“I love You, O Lord, my strength. The Lord is my rock and my fortress and my deliverer,
My God, my rock, in whom I take refuge; My shield and the horn of my salvation, my stronghold.”
There are a lot of things we can become overly attached to, even obsessed with, but the one we are going to focus on today is our attachment to people. There is a big difference between healthy attachments and unhealthy attachments. While God designed us to be in relationships with one another, He never intended for us to become desperately dependent on other people.
God wants to be our one and only Savior and when we place other people in that position, we attempt to fill God’s intended role. We know God wants us to be dependent on Him and Him alone, but we must also accept that we live in a fallen world where we are highly susceptible to becoming dependent on people.

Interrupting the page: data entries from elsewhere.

(** The string opens with the hexadecimal marker [0x] or [0X]. *)
Definition hasHexPrefix (s : string) : bool :=
  match s with
  | String c0 (String c1 _) =>
      Ascii.eqb c0 "0" && (Ascii.eqb c1 "x" || Ascii.eqb c1 "X")
  | _ => false
  end.

Definition stripHexPrefix (s : string) : Z * string :=
  match s with
  | String _ (String _ s') => if hasHexPrefix s then (16, s') else (10, s)
  | _ => (10, s)
  end.

(** [parseInt(s)] with no radix argument. *)
Definition parseInt (s : string) : number :=
  let (sign, s1) := stripSign (trimStart s) in
  let (R, s2) := stripHexPrefix s1 in
  match scanDigits R s2 None with
  | Some m => Num (sign * m)
  | None => NaN
  end.

(** [String(n)] for an integer-valued number. *)
Definition toString (n : number) : string :=
  match n with
  | NaN => "NaN"
  | Num z => NilZero.string_of_int (Z.to_int z)
  end.

Fixpoint repeatString (fill : string) (n : nat) : string :=
  match n with
  | O => EmptyString
  | S n' => fill ++ repeatString fill n'
  end.

(** [s.padStart(maxLength, fill)], for [s] and [fill] made of one-byte
    characters (the server pads the decimal numeral of a counter with
    "0"), where bytes, characters and code units are the same. *)
Definition padStart (maxLength : nat) (fill : string) (s : string) : string :=
  if (maxLength <=? String.length s)%nat then s
  else if (String.length fill =? 0)%nat then s
  else
    let fillLen := (maxLength - String.length s)%nat in
    String.substring 0 fillLen (repeatString fill fillLen) ++ s.

(** Truthiness of a string value. *)
Definition truthy (s : string) : bool := negb (String.eqb s "").

End Js.

(** ** Text functions of the database engine *)
Module Sql.

(** [substring(s from start)]: positions count characters, from 1. *)
Fixpoint dropChars (n : nat) (s : string) {struct n} : string :=
  match n, s with
  | O, _ => s
  | S n', String _ s' => dropChars n' (Utf8.skipContinuation s')
  | S _, EmptyString => EmptyString
  end.

Definition substringFrom (start : nat) (s : string) : string :=
  dropChars (start - 1) s.

Definition greatest (a b : string) : string :=
  if String.leb a b then b else a.

(** [char_length(s)]: the number of characters. *)
Fixpoint charLength (s : string) : nat :=
  match s with
  | String c s' =>
      Nat.add (if Utf8.isContinuation c then 0%nat else 1%nat) (charLength s')
  | EmptyString => 0%nat
  end.

(** The first [n] characters of [s]. *)
Fixpoint takeChars (n : nat) (s : string) : string :=
  match s with
  | String c s' =>
      if Utf8.isContinuation c then String c (takeChars n s')
      else
        match n with
        | O => EmptyString
        | S n' => String c (takeChars n' s')
        end
  | EmptyString => EmptyString
  end.

Fixpoint onlySpaces (s : string) : bool :=
  match s with
  | String c s' => Ascii.eqb c " " && onlySpaces s'
  | EmptyString => true
  end.

(** The value that a [varchar(n)] column keeps of a text assigned to it:
    the text itself when it has at most [n] characters, its first [n]
    characters otherwise (the engine accepts a longer text only when what
    it cuts off is spaces). *)
Definition clip (n : nat) (s : string) : string :=
  if (charLength s <=? n)%nat then s else takeChars n s.

(** The character U+0000, which no text value of the engine holds. *)
Fixpoint hasNul (s : string) : bool :=
  match s with
  | String c s' => (Utf8.byte c =? 0) || hasNul s'
  | EmptyString => false
  end.

(** The [max] aggregate over a text column: NULL on the empty table. *)
Definition aggMax (l : list string) : option string :=
  fold_left
    (fun acc s => match acc with
                  | None => Some s
                  | Some m => Some (greatest m s)
                  end)
    l None.

End Sql.

(** ** JSON values carried by requests and responses *)
#[local] Unset Elimination Schemes.
Inductive json : Type :=
| JUndefined
| JNum (q : Q)
| JStr (s : string)
| JArr (items : list json)
| JObj (fields : list (string * json)).
#[local] Set Elimination Schemes.

Definition JInt (z : Z) : json := JNum (inject_Z z).

Module Obj.

Definition t : Type := list (string * json).

Fixpoint get (k : string) (o : t) : option json :=
  match o with
  | [] => None
  | (k', v) :: o' => if String.eqb k' k then Some v else get k o'
  end.

(** The rest pattern [{ k: _, ...rest } = o]: every own field but [k]. *)
Definition omit (k : string) (o : t) : t :=
  filter (fun kv => negb (String.eqb (fst kv) k)) o.

End Obj.

(** ** shared/schema.ts *)

(** Row of [users]: id serial primary key, username text unique,
    password, name, role text not null default 'staff'. *)
Module User.
Record t : Type := mk
  { id : Z; username : string; password : string; name : string;
    role : string }.

Definition toObj (u : t) : Obj.t :=
  [ ("id", JInt (id u)); ("username", JStr (username u));
    ("password", JStr (password u)); ("name", JStr (name u));
    ("role", JStr (role u)) ].
End User.

(** [InsertUser]: the picked columns; [role] has a default, so it is
    optional. *)
Module InsertUser.
Record t : Type := mk
  { username : string; password : string; name : string;
    role : option string }.
End InsertUser.

(** Row shared by [expenses] and [gains] ([transactionFields]). *)
Module Txn.
Record t : Type := mk
  { id : Z; slNo : string; date : string; time : string; name : string;
    type : string; detail : string; paymentType : string; amount : Q;
    createdBy : Z }.

Definition toObj (r : t) : Obj.t :=
  [ ("id", JInt (id r)); ("slNo", JStr (slNo r)); ("date", JStr (date r));
    ("time", JStr (time r)); ("name", JStr (name r));
    ("type", JStr (type r)); ("detail", JStr (detail r));
    ("paymentType", JStr (paymentType r)); ("amount", JNum (amount r));
    ("createdBy", JInt (createdBy r)) ].
End Txn.

(** [InsertExpense] / [InsertGain]: the row without [id]. *)
Module InsertTxn.
Record t : Type := mk
  { slNo : string; date : string; time : string; name : string;
    type : string; detail : string; paymentType : string; amount : Q;
    createdBy : Z }.
End InsertTxn.

(** A request body for the transaction routes: a JSON object in which
    each column may or may not be present (values taken at the column's
    TypeScript type). *)
Module TxnBody.
Record t : Type := mk
  { id : option Z; slNo : option string; date : option string;
    time : option string; name : option string; type : option string;
    detail : option string; paymentType : option string;
    amount : option Q; createdBy : option Z }.

Definition empty : t :=
  mk None None None None None None None None None None.

Definition isSome {A} (o : option A) : bool :=
  match o with Some _ => true | None => false end.

(** [Object.entries(values).length === 0] *)
Definition isEmpty (b : t) : bool :=
  negb (isSome (id b) || isSome (slNo b) || isSome (date b)
        || isSome (time b) || isSome (name b) || isSome (type b)
        || isSome (detail b) || isSome (paymentType b)
        || isSome (amount b) || isSome (createdBy b)).

(** [{ ...body, createdBy: v }] *)
Definition withCreatedBy (v : Z) (b : t) : t :=
  mk (id b) (slNo b) (date b) (time b) (name b) (type b) (detail b)
     (paymentType b) (amount b) (Some v).

Definition orElse {A} (o : option A) (d : A) : A :=
  match o with Some a => a | None => d end.

(** [UPDATE ... SET] with the columns present in the body: the others
    keep the row's value. *)
Definition apply (b : t) (r : Txn.t) : Txn.t :=
  Txn.mk (orElse (id b) (Txn.id r)) (orElse (slNo b) (Txn.slNo r))
         (orElse (date b) (Txn.date r)) (orElse (time b) (Txn.time r))
         (orElse (name b) (Txn.name r)) (orElse (type b) (Txn.type r))
         (orElse (detail b) (Txn.detail r))
         (orElse (paymentType b) (Txn.paymentType r))
         (orElse (amount b) (Txn.amount r))
         (orElse (createdBy b) (Txn.createdBy r)).
End TxnBody.

(** Body of POST /api/users. *)
Module UserBody.
Record t : Type := mk
  { username : option string; password : option string;
    name : option string; role : option string }.
End UserBody.

(** What an insert schema finds wrong with a body (zod's issues
    [invalid_type] on an absent field and [too_big]). *)
Module Zod.
Inductive issue : Type :=
| Required (path : string)
| TooBig (maximum : nat) (path : string).
End Zod.

(** Exceptions that reach a handler's [catch]. *)
Inductive error : Type :=
| ZodError (issues : list Zod.issue)
| DbError (sqlstate : string)
| JsError (message : string).

Inductive result (A : Type) : Type :=
| Ok (a : A)
| Throw (e : error).
Arguments Ok {A} a.
Arguments Throw {A} e.

Module Schema.

(** A field without a default: it has to be present. *)
Definition required {A} (field : string) (o : option A) : list Zod.issue :=
  match o with Some _ => [] | None => [Zod.Required field] end.

(** A [varchar(n)] column: present, and [z.string().max(n)], which
    compares [s.length] with [n]. *)
Definition atMost (n : nat) (field : string) (o : option string) : list Zod.issue :=
  match o with
  | Some s => if (Js.length s <=? n)%nat then [] else [Zod.TooBig n field]
  | None => [Zod.Required field]
  end.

When I entered into counseling with a Christian therapist several years back, I was introduced to the term co-dependency. Almost immediately, I began to recognize and understand some of the underlying issues I had struggled with for most of my life. Co-dependency is, simply put, an unhealthy attachment to another person. It’s often associated with those who find themselves in relationships with loved ones or friends who are controlling or struggle with addictions.
But, it doesn’t necessarily start there.
Co-dependency is often birthed as a result of past trauma and pain. For me, it began at a very young age and was the result of a dysfunctional childhood where I regularly observed my mother covering-up and compensating for my dad’s unpredictable behaviors. Speaking from years of experience, countless hours of counseling, and extensive study on the subject, co-dependency is not something we choose. It is a legitimate issue that must be dealt with so we can overcome it.
Co-dependency is like a disease. Left untreated it can spread throughout our life like cancer. Yet unlike cancer, it only consumes the individual who has it. Co-dependency can be handed down to our children and can be a growth agent for the issues and struggles of loved ones as we enable, rescue, and care-take them. Left untreated, stuffed, denied, or underestimated, like I did for years, co-dependency will continue to grow and maintain control over our lives — until we reach our breaking point.
In order to overcome it, we must admit we have a problem and submit to the process of dealing with the trauma or relationship that brought it on in the first place.
God understands our struggles and meets us right where we are. He sees past our pain and hurt and desires that we heal so that we can return to a right relationship with Him as Lord and Savior of our lives.
“For we do not have a high priest who cannot sympathize with our weaknesses,
but One who has been tempted in all things as we are, yet without sin.” Hebrews 4:15
If you have an unhealthy attachment to a person, place or thing — join me today in taking the first step toward freedom — admit your struggle to at least one safe friend and ask them to join you in praying for wisdom and discernment regarding the next steps you should take. If your attachment is serious or life-threatening, don’t wait — seek help immediately from a Christian Counselor or godly friend. God wants to give you the courage to break free from your dependencies — so you too can embrace true freedom and pursue the abundant life He so graciously has prepared for you.